## WHAT THIS TASK INVOLVES
Within the listing below, count the lines that include "answer" and give the count alone.

## DATA PROVIDED
Lemma configured_items_nodup c : collections_valid None (mc_tunnels c) (mc_exports c) (mc_forwards c) →
  NoDup (configured_items c).
Proof.
  intros [_ Ht _ _ _ Hx _ _ Hf _]. unfold configured_items.
  assert (∀ A (kind : list byte) (name : A → list byte) l, NoDup (map name l) → NoDup (map (λ a, (kind, name a)) l)) as Hn.
  { intros A kind name l Hl. eapply nodup_map_via; [exact Hl|]. intros x y _ _ He. by injection He. }
  assert (∀ A (kind : list byte) (name : A → list byte) l k, k ∈ map (λ a, (kind, name a)) l → k.1 = kind) as Hkind.
  { intros A kind name l k (a&->&_)%list_elem_of_fmap. done. }
  apply NoDup_app. split; [by apply Hn|]. split; [|apply NoDup_app; split; [by apply Hn|split; [|by apply Hn]]].
  - intros k Hk%Hkind [Hk'%Hkind|Hk'%Hkind]%elem_of_app; rewrite Hk in Hk'; by vm_compute in Hk'.
  - intros k Hk%Hkind Hk'%Hkind. rewrite Hk in Hk'. by vm_compute in Hk'.
Qed.

Section props.
Context {J : SerdeJson} {HJ : SerdeJsonLaws J}.
Implicit Types s : ManagedStore.

Lemma report_covers_iff c results :
  collections_valid None (mc_tunnels c) (mc_exports c) (mc_forwards c) →
  validate_report c results = Ok tt ↔ report_covers c results.
Proof.
  intros Hv%configured_items_nodup. unfold validate_report, report_covers.
  destruct results as [| | | |items|]; simpl; try (split; [done|intros (?&?&?&_); done]).
  rewrite size_list_to_set by done. destruct (Nat.eqb_spec (length items) (length (configured_items c))) as [Hlen|Hlen]; simpl.
  - rewrite validate_items_Ok. split.
    + intros (keys&Hall&Hmap&Hnd&Hsub). exists items, keys. repeat (split; [done|]).
      apply submseteq_length_Permutation; [apply NoDup_submseteq; [done|]; intros k Hk%Hsub; by apply elem_of_list_to_set in Hk|].
      apply (f_equal length) in Hmap. rewrite !length_map in Hmap. lia.
    + intros (items'&keys&[= <-]&Hall&Hmap&Hperm). exists keys. repeat (split; [done|]).
      split; [by rewrite Hperm|]. intros k Hk. rewrite Hperm in Hk. by apply elem_of_list_to_set.
  - split; [done|]. intros (items'&keys&[= <-]&_&Hmap&Hperm). destruct Hlen.
    apply (f_equal length) in Hmap. rewrite !length_map in Hmap. by rewrite Hmap, Hperm.
Qed.

(** * The invariant *)

Definition config_text (r : ManagedRow) (c : ManagedConfiguration) : Prop :=
  config_from_json (mr_configuration r) = Some c ∧ blen (mr_configuration r) ≤ MAX_JSON_BYTES.
Record row_wf (r : ManagedRow) : Prop := {
  row_revision : 1 ≤ mr_revision r ≤ i64_max;
  row_configuration : ∃ c, config_text r c ∧
    collections_valid None (mc_tunnels c) (mc_exports c) (mc_forwards c) ∧
    match mr_applied_revision r with
    | None => mr_results r = NO_RESULTS
    | Some a => a = mr_revision r ∧ blen (mr_results r) ≤ MAX_JSON_BYTES ∧
                ∃ v, value_from_json (mr_results r) = Some v ∧ report_covers c v
    end;
  row_mapped : ∀ n, mr_mapped_name r = Some n → n = mr_name r;
}.
Record managed_wf (s : ManagedStore) : Prop := {
  mw_rows : map_Forall (λ _, row_wf) s;
  mw_names : ∀ i j a b n, s !! i = Some a → s !! j = Some b →
    mr_mapped_name a = Some n → mr_mapped_name b = Some n → i = j;
  mw_size : Z.of_nat (size s) ≤ MAX_SNAPSHOTS;
}.
(* ===== verification/TunnelManagement.v ===== *)
(** Managed tunnels of authenticated devices ([rustgos/src/tunnel_management.rs]): the stable
    identity of a device, and what the control channel and the dashboard may do with its
    configuration. *)

From S2P Require Import Prelude.
From S2P Require Import Messages.
From S2P Require Import Text.
From S2P Require Import Peer.
From S2P Require Import EnrollKeys.
From S2P Require Import Identity.
From S2P Require Import Enrollment.
From S2P Require Import Config.
From S2P Require Import Managed.
From S2P Require Import Registry.
From S2P Require Import Coordinator.
From Stdlib Require Import Strings.Byte.
From stdpp Require Import prelude gmap list strings.

#[local] Open Scope Z_scope.

(** [TunnelManagement] but for the stores it shares: the identities of the configured clients,
    whether each is enabled, and the server's limit on tunnels. *)
Record TunnelManagement := {
  tm_static_identities : gmap (list byte) (list byte * bool);
  tm_max_tunnels : Z;
}.

Definition static_identity (fp : list byte) : list byte := str "static:" ++ fp.
Definition dynamic_identity (internal_id : list byte) : list byte := str "dynamic:" ++ internal_id.

Section management.
Context {P : Primitives} {B : Base64} {E : Ed25519Points} {J : SerdeJson}.

Fixpoint static_identities_of (clients : list AuthorizedClient) (identities : gmap (list byte) (list byte * bool))
    : mres (gmap (list byte) (list byte * bool)) :=
  match clients with
  | [] => Ok identities
  | client :: clients =>
    key ← map_err (λ _, ManagedInvalid (str "invalid client public key")) (public_key_from_str (az_public_key client));
    static_identities_of clients
      (<[az_name client := (static_identity (fingerprint_to_string (fingerprint key)), az_enabled client)]> identities)
  end.
Definition TunnelManagement_new (clients : list AuthorizedClient) (max_tunnels : Z) : mres TunnelManagement :=
  identities ← static_identities_of clients ∅;
  Ok {| tm_static_identities := identities; tm_max_tunnels := max_tunnels |}.

(** The enrolled client under a name: it must have a usable key. *)
Definition dynamic_client (dynamic : option DynamicClientStore) (name : list byte) : mres DynamicClient :=
  store ← ok_or dynamic ManagedNotFound;
  found ← map_err (λ _, ManagedStorage) (client_by_display_id store name);
  ok_or found ManagedNotFound.

(** The device that was authenticated is still the one the store has under its name. *)
Definition same_device (client : DynamicClient) (authenticated : AuthenticatedClient) : mres unit :=
  text ← ok_or (dc_public_key client) ManagedNotFound;
  key ← map_err (λ _, ManagedNotFound) (public_key_from_str text);
  if negb (dc_enabled client) || dc_tombstoned client
     || negb (bool_decide (fingerprint_to_string (fingerprint key) = ac_fingerprint authenticated))
  then Err ManagedNotFound else Ok tt.

Definition authenticated_identity (m : TunnelManagement) (dynamic : option DynamicClientStore)
    (authenticated : AuthenticatedClient) : mres (list byte) :=
  match tm_static_identities m !! ac_name authenticated with
  | Some (identity, enabled) =>
    if enabled && bool_decide (identity = static_identity (ac_fingerprint authenticated))
    then Ok identity else Err ManagedNotFound
  | None =>
    client ← dynamic_client dynamic (ac_name authenticated);
    _ ← same_device client authenticated;
    Ok (dynamic_identity (dc_internal_id client))
  end.

Definition identity_of_name (m : TunnelManagement) (dynamic : option DynamicClientStore) (name : list byte)
    : mres (list byte) :=
  match (tm_static_identities m !! name : option (list byte * bool)) with
  | Some (identity, enabled) => if enabled then Ok identity else Err ManagedNotFound
  | None =>
    client ← dynamic_client dynamic name;
    if negb (dc_enabled client) || dc_tombstoned client || negb (bool_decide (is_Some (dc_public_key client)))
    then Err ManagedNotFound
    else Ok (dynamic_identity (dc_internal_id client))
  end.

(** [validate] of the server for the client of this name. *)
Definition management_validate (m : TunnelManagement) (name : list byte) (c : ManagedConfiguration) : mres unit :=
  _ ← map_err managed_invalid (managed_validate c);
  if existsb (λ f, bool_decide (to_ascii_lowercase (fc_peer f) = to_ascii_lowercase name)) (mc_forwards c)
  then Err (ManagedInvalid (str "转发目标不能是客户端自身"))
  else if tm_max_tunnels m <? blen (mc_tunnels c) then Err (ManagedInvalid (str "too many server tunnels"))
  else Ok tt.

Definition has_p2p_items (c : ManagedConfiguration) : bool :=
  negb (bool_decide (mc_exports c = [])) || negb (bool_decide (mc_forwards c = [])).

Definition update_authenticated (m : TunnelManagement) (dynamic : option DynamicClientStore) (s : ManagedStore)
    (authenticated : AuthenticatedClient) (expected_revision : Z) (c : ManagedConfiguration)
    : ManagedStore * mres ManagedSnapshot :=
  match
    _ ← management_validate m (ac_name authenticated) c;
    if negb (mc_p2p_enabled c) && has_p2p_items c
    then Err (ManagedInvalid (str "请先在客户端启用 P2P，或删除 P2P 项目"))
    else authenticated_identity m dynamic authenticated
  with
  | Ok identity => replace_for_identity s identity (ac_name authenticated) expected_revision c
  | Err e => (s, Err e)
  | Panic => (s, Panic)
  end.

(** The report the server writes for a client that cannot apply its P2P items. *)
Definition FAILED_NO_P2P : list byte := str "配置无法应用：请在客户端启用 P2P 或删除服务器上的 P2P 项目".
Definition result_item (kind name state error : list byte) : Value :=
  VObject [(str "kind", VString kind); (str "name", VString name); (str "state", VString state);
           (str "error", VString error)].
Definition failure_report (c : ManagedConfiguration) : Value :=
  VArray (map (λ item, result_item item.1 item.2 (str "failed") FAILED_NO_P2P) (configured_items c)).

Definition sync_authenticated (m : TunnelManagement) (dynamic : option DynamicClientStore) (s : ManagedStore)
    (authenticated : AuthenticatedClient) (c : ManagedConfiguration) : ManagedStore * mres ManagedSnapshot :=
  match
    _ ← management_validate m (ac_name authenticated) c;
    authenticated_identity m dynamic authenticated
  with
  | Ok identity =>
    let '(s, r) := managed_sync s identity (ac_name authenticated) c in
    match r with
    | Ok snapshot =>
      if negb (mc_p2p_enabled c) && has_p2p_items (sn_configuration snapshot) then
        let '(s, reported) := managed_report s identity (sn_revision snapshot)
                                (failure_report (sn_configuration snapshot)) in
        (s, _ ← reported; Ok snapshot)
      else (s, Ok snapshot)
    | _ => (s, r)
    end
  | Err e => (s, Err e)
  | Panic => (s, Panic)
  end.

(** The profile of an authenticated device, with the identifier the store has for it. *)
Definition sync_client_profile (dynamic : option DynamicClientStore) (authenticated : AuthenticatedClient)
    (profile : ClientProfile) (clock : Z) : option DynamicClientStore * mres ClientProfile :=
  let answer uid := {| cp_display_name := cp_display_name profile; cp_uid := uid; cp_local_ip := cp_local_ip profile |} in
  match dynamic with
  | None => (None, Ok (answer None))
  | Some store =>
    match map_err (λ _, ManagedStorage) (client_by_display_id store (ac_name authenticated)) with
    | Ok None => (dynamic, Ok (answer None))
    | Ok (Some client) =>
      match same_device client authenticated with
      | Ok _ =>
        let '(store, r) := update_profile store (dc_internal_id client) (cp_display_name profile)
                             (cp_local_ip profile) clock in
        (Some store, _ ← map_err (λ _, ManagedStorage) r; Ok (answer (Some (dc_internal_id client))))
      | Err e => (dynamic, Err e)
      | Panic => (dynamic, Panic)
      end
    | Err e => (dynamic, Err e)
    | Panic => (dynamic, Panic)
    end
  end.

(** * What the dashboard shows *)

(** The configuration of the client a forward leads to. *)
Definition forward_target (m : TunnelManagement) (dynamic : option DynamicClientStore) (s : ManagedStore)
    (peer : list byte) : mres (option ManagedSnapshot) :=
  match identity_of_name m dynamic peer with
  | Ok identity => get_for_identity s identity
  | Err ManagedNotFound => Ok None
  | Err e => Err e
  | Panic => Panic
  end.

(** Why a forward does not work now: its state and the explanation. *)
Definition forward_issue (r : ClientRegistry) (name : list byte) (f : ForwardConfig)
    (target : option ManagedSnapshot) : option (list byte * list byte) :=
  let offline := bool_decide (active_control_session r (fc_peer f) = None) in
  match target with
  | Some target =>
    match List.find (λ x, bool_decide (xc_name x = fc_export f)) (mc_exports (sn_configuration target)) with
    | None => Some (str "failed", str "目标导出不存在")
    | Some export =>
      if negb (allows_peer export name) then Some (str "failed", str "目标导出不允许此客户端访问")
      else if offline then Some (str "pending", str "目标客户端离线")
      else if negb (bool_decide (sn_applied_revision target = Some (sn_revision target)))
      then Some (str "pending", str "目标配置等待应用")
      else None
    end
  | None => if offline then Some (str "pending", str "目标客户端不可用") else None
  end.

Definition is_string (v : option Value) (s : list byte) : bool :=
  match v with Some (VString t) => bool_decide (t = s) | _ => false end.
Definition is_forward_result (name : list byte) (v : Value) : bool :=
  is_string (obj_get (str "kind") v) (str "forward") && is_string (obj_get (str "name") v) name.
(** The issue takes the place of the forward's result, unless that is a failure already. *)
Fixpoint project_issue (results : list Value) (f : ForwardConfig) (state error : list byte) : list Value :=
  match results with
  | [] => [result_item (str "forward") (fc_name f) state error]
  | v :: rest =>
    if is_forward_result (fc_name f) v then
      (if is_string (obj_get (str "state") v) (str "failed") then v
       else result_item (str "forward") (fc_name f) state error) :: rest
    else v :: project_issue rest f state error
  end.
Fixpoint project_forwards (m : TunnelManagement) (dynamic : option DynamicClientStore) (s : ManagedStore)
    (r : ClientRegistry) (name : list byte) (forwards : list ForwardConfig) (results : Value) : mres Value :=
  match forwards with
  | [] => Ok results
  | f :: forwards =>
    target ← forward_target m dynamic s (fc_peer f);
    let results :=
      match forward_issue r name f target, results with
      | Some (state, error), VArray items => VArray (project_issue items f state error)
      | _, _ => results
      end in
    project_forwards m dynamic s r name forwards results
  end.

Definition management_snapshot (m : TunnelManagement) (dynamic : option DynamicClientStore) (s : ManagedStore)
    (r : ClientRegistry) (name : list byte) : mres (option ManagedSnapshot) :=
  identity ← identity_of_name m dynamic name;
  found ← get_for_identity s identity;
  match found with
  | None => Ok None
  | Some snapshot =>
    results ← project_forwards m dynamic s r name (mc_forwards (sn_configuration snapshot)) (sn_results snapshot);
    Ok (Some {| sn_identity := sn_identity snapshot; sn_name := sn_name snapshot; sn_revision := sn_revision snapshot;
                sn_configuration := sn_configuration snapshot;
                sn_applied_revision := sn_applied_revision snapshot; sn_results := results |})
  end.
End management.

## RESULT
4